Using a new attack that Bastille has named “KeySniffer,” hackers can remotely “sniff” all the keystrokes of wireless keyboards from eight manufacturers from distances up to 250 feet away. When conducting such attack, hackers can eavesdrop and capture every keystroke a victim types in 100% clear text and then search for credit card numbers, expiration date, CVV code; they can capture bank account usernames and passwords, answers to security questions, network access passwords, and any other business or personal info typed into a document or email.

Bastille, an Internet of Things (IoT) security company, announced that it had tested keyboards from 12 manufacturers and found that eight manufacturers were susceptible to the KeySniffer hack.

The keyboard manufacturers affected by KeySniffer include: Hewlett-Packard, Toshiba, Kensington, Insignia, Radio Shack, Anker, General Electric, and EagleTec.

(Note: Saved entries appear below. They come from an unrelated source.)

Lemma onchain_whenQuoted_spec : triple t K (whenQuoted deps r) (nearer r 6) (λ _, K).
Proof.
  assert (∀ held reason, triple t K (recordHeldFail r held reason) (nearer r 6) (λ _, K)) as Hheld.
  { intros held reason. unfold recordHeldFail. hk; [oc|]. intros ?. apply onchain_resting; [apply _|oc]. }
  unfold whenQuoted. hk; [oc|]. intros all. hk; [oc|]. intros at_. case_match; [apply Hheld|].
  case_match; [apply onchain_resting; [apply _|oc]|]. case_match; [apply Hheld|].
  case_match; [case_match; [apply onchain_resting; [apply _|oc]|]|].
  - apply onchain_moved; [apply _|done|decided|done|cbn; lia].
  - case_match; [|by hret]. hk; [case_match; oc|]. intros ?. apply onchain_resting; [apply _|oc].
Qed.

Lemma onchain_below_mono n m i w :
  (n ≤ m)%nat → below (S := OnchainSend.state) (Q := OnchainQuote) (Eff := OnchainEffect) onchain_passes i n w →
  below onchain_passes i m w.
Proof. intros Hn (r' & ? & ?). exists r'. split; [done|lia]. Qed.

(** The funding right after the entry, on the row read again. *)
Lemma submit_entered :
  triple t (λ w, K w ∧ entered r OnchainSend.funding_onchain w)
    (bind (get (row_id r)) (λ current, submitFunding deps current true)) (nearer r 5) (λ _, K).
Proof.
  set (K' := λ w, K w ∧ entered r OnchainSend.funding_onchain w).
  apply (hoare_conseq _ _ _ _ _ K' _ _ (nearer r 5) _ (λ _, K')); [|done|done|by intros ? w _ [? _]].
  hbind.
  { apply (hoare_get port t K' (row_id r) (λ c, past_entry (state c) = true)); [apply _|].
    intros w c _ [_ (r' & Hr' & _ & Hs)] Hc. simplify_eq. by eapply past_entry_le. }
  intros c. apply (hoare_pre _ _ _ _ _ (λ w, (K' w ∧ since (row_id r) c w) ∧
    (onchain_row_ok c ∧ row_id c = row_id r ∧ past_entry (state c) = true))); [by intros w _ (? & ? & ? & ? & ?)|].
  apply hoare_pure. intros (Hok & Hid & Hp).
  assert (Knows (λ w, K' w ∧ since (row_id r) c w) c) as HKn.
  { split; [apply _| |done]. rewrite Hid. by intros w [_ ?]. }
  eapply hoare_conseq; [by apply (onchain_submitFunding_spec t (λ w, K' w ∧ since (row_id r) c w) c)|done| |].
  - intros moved w _ Hm. unfold CorridorRules.nearer in *. rewrite Hid in Hm. intros Hmv. apply (onchain_below_mono 4); [lia|auto].
  - by intros e w _ [? _].
Qed.

Lemma onchain_whenFunded_spec : triple t K (whenFunded deps r) (nearer r 5) (λ _, K).
Proof.
  unfold whenFunded. case_match; [apply onchain_resting; [apply _|oc]|].
  hk; [by apply fundingDecision_keep|]. intros [reason|]; [apply onchain_resting; [apply _|oc]|].
  hk; [by apply (askApproval_keep port); apply _|]. intros []; cbn [negb]; [|by hret].
  hk; [by apply lockupShortfall_keep|]. intros [x|]; [apply onchain_resting; [apply _|oc]|].
  hbind.
  { unfold enterFunding. hk; [apply (timed port); apply _|]. intros at_.
    apply onchain_move; [apply _|done|decided|done]. }
  intros won. rewrite if_negb. apply won_or_not; [|by hret]. apply submit_entered.
Qed.

Context (Hstate : state r = OnchainSend.funding_onchain).

Lemma onchain_recoverFunding_spec : triple t K (recoverFunding deps r) (nearer r 4) (λ _, K).
Proof.
  unfold recoverFunding. destruct (truthy (text_col r "funding_tx")) as [tx|] eqn:Htx.
  - apply publishFunding_spec; [apply _|]. intros w HKw. destruct (knows_since (r := r) w HKw) as (r' & Hr' & Hle).
    destruct (row_le_thawed _ _ Hle) as [Hq Hz]. exists r'. split_and!; [done..|]. apply Hz; [cbn; decided|].
    unfold text_col in Htx. destruct (cols r !! "funding_tx") as [v|] eqn:Hv; [|done].
    destruct (funding_text r (known_columns K r _) v Hv) as [tx' ->]. cbn in Htx. by destruct tx'; simplify_eq.
  - hbind; [by apply (hoare_asks port t K (FindOutputs _)); apply _|]. intros outputs. apply hoare_pure. intros Hpaid. cbn in Hpaid.
    destruct (list_find _ outputs) as [[n o]|] eqn:Hf; [|by apply onchain_submitFunding_spec; [apply _|rewrite Hstate]].
    apply list_find_Some in Hf as (Hn & Hval & _). apply adopt_move; [apply _| |lia].
    intros w r' HKw Hr'. destruct (known_row K r w r' _ HKw Hr') as (_ & Hq & _). right. exists o. rewrite Hq.
    split_and!; [|done..]. rewrite Forall_forall in Hpaid. apply Hpaid. by eapply list_elem_of_lookup_2.
Qed.

Lemma whenFundingOnchain_spec : triple t K (whenFundingOnchain deps r) (nearer r 4) (λ _, K).
Proof.
  unfold whenFundingOnchain. case_bool_decide as Ht; [|apply onchain_recoverFunding_spec].
  exfalso. destruct (knows_ok (K := K) (r := r)) as [_ Hm]. destruct (outpoint_in _ _ Hm); [|rewrite Hstate; decided].
  unfold text_col in Ht. destruct (cols r !! "funding_txid"); [by eexists|]. by destruct Ht.
Qed.
End funding.

Lemma whenAwaitingClaim_spec t K r : Knows K r → triple t K (whenAwaitingClaim sha256 r) (nearer r 3) (λ _, K).
Proof.
  intros HKn. unfold whenAwaitingClaim. destruct (fundingOutpoint r) as [[txid vout]|] eqn:Ho; [|apply onchain_resting; [apply _|oc]].
  hbind; [by apply (findSpendWitness_spec t K r)|]. intros found. apply hoare_pure. intros Hf. destruct found as [x|].
  - destruct (Hf x eq_refl) as [Hx Hb]. destruct (revealedBy sha256 r x) as [p|] eqn:Hp; [|apply onchain_resting; [apply _|oc]].
    hk; [oc|]. intros at_. hk; [case_match; oc|]. intros ?.
    eapply (revealed_move t K r txid vout Ho); [decided|by eapply revealedBy_reveals|lia].
  - hk; [oc|]. intros at_. case_match; [by apply onchain_moved; [apply _|done|decided|done|cbn; lia]|].
    apply onchain_resting; [apply _|]. unfold alertUnconfirmed, overdue. hk; [case_match; [hk; [oc|intros ?; oc]|oc]|].
    intros []; cbn [negb]; [|oc]. hk; [oc|]. intros outcome. case_match; [oc|]. hk; [oc|]. intros ?. oc.
Qed.

(** ** Collecting the lockup *)

Section collecting.
Context (t : nat) (K : W → Prop) (r : row) (preimage : string) `{!Knows K r}.
Context (claimable : ∀ w, K w → claim_ok (db w) (row_id r) preimage).
#[local] Abbreviation ops := (unrolledOps deps (row_id r) preimage).

Lemma onchain_ops_keep : OpsKeep port t K ops rowStore (row_id r).
Proof.
  split; cbn [store_patch rowStore resumeUnrolled claimUnrolled findLockupOutpoints UnrolledSpend.findClaimPreimage unrolledOps].
  - intros steps. oc.
  - intros output. apply (hoare_act port t K (ResumeUnrolled (row_id r) output preimage)); [apply _|done|].
    intros w _. apply claimable.
  - destruct (claimsUnrolled deps); [|done]. intros claim [= <-] output record.
    apply (hoare_act port t K (ClaimUnrolled (row_id r) output record preimage)); [apply _|done|].
    intros w _. apply claimable.
  - destruct (readsOutpoints deps); [|done]. intros find [= <-] script. oc.
  - destruct (readsClaimPreimage deps); [|done]. intros find [= <-] o h. hk; [oc|]. intros found. oc.
Qed.

Lemma onchain_claimed f :
  plain f = true →
  triple t K (transition (row_id r) OnchainSend.claiming OnchainSend.claimed f) (nearer r 1) (λ _, K).
Proof. intros Hf. by apply onchain_moved; [apply _|done|decided|done|cbn; lia]. Qed.

Lemma onchain_still : ∀ w, Inv w → K w → nearer r 1 false w.
Proof. done. Qed.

Vulnerable keyboards are easy for hackers to detect as they are always transmitting, whether or not the user is typing. Consequently, a hacker can scan a room, building, or public area for vulnerable devices at any time.

The discovery reveals that manufacturers are actually producing and selling wireless keyboards with no encryption at all. Bluetooth keyboards and higher-end wireless keyboards from manufacturers including Logitech, Dell, and Lenovo are not susceptible to KeySniffer.

Bastille notified affected vendors to provide them the opportunity to address the KeySniffer vulnerability. Most, if not all, existing keyboards impacted by KeySniffer cannot be upgraded and will need to be replaced. To be safe, Bastille advises the use of a wired or Bluetooth keyboard.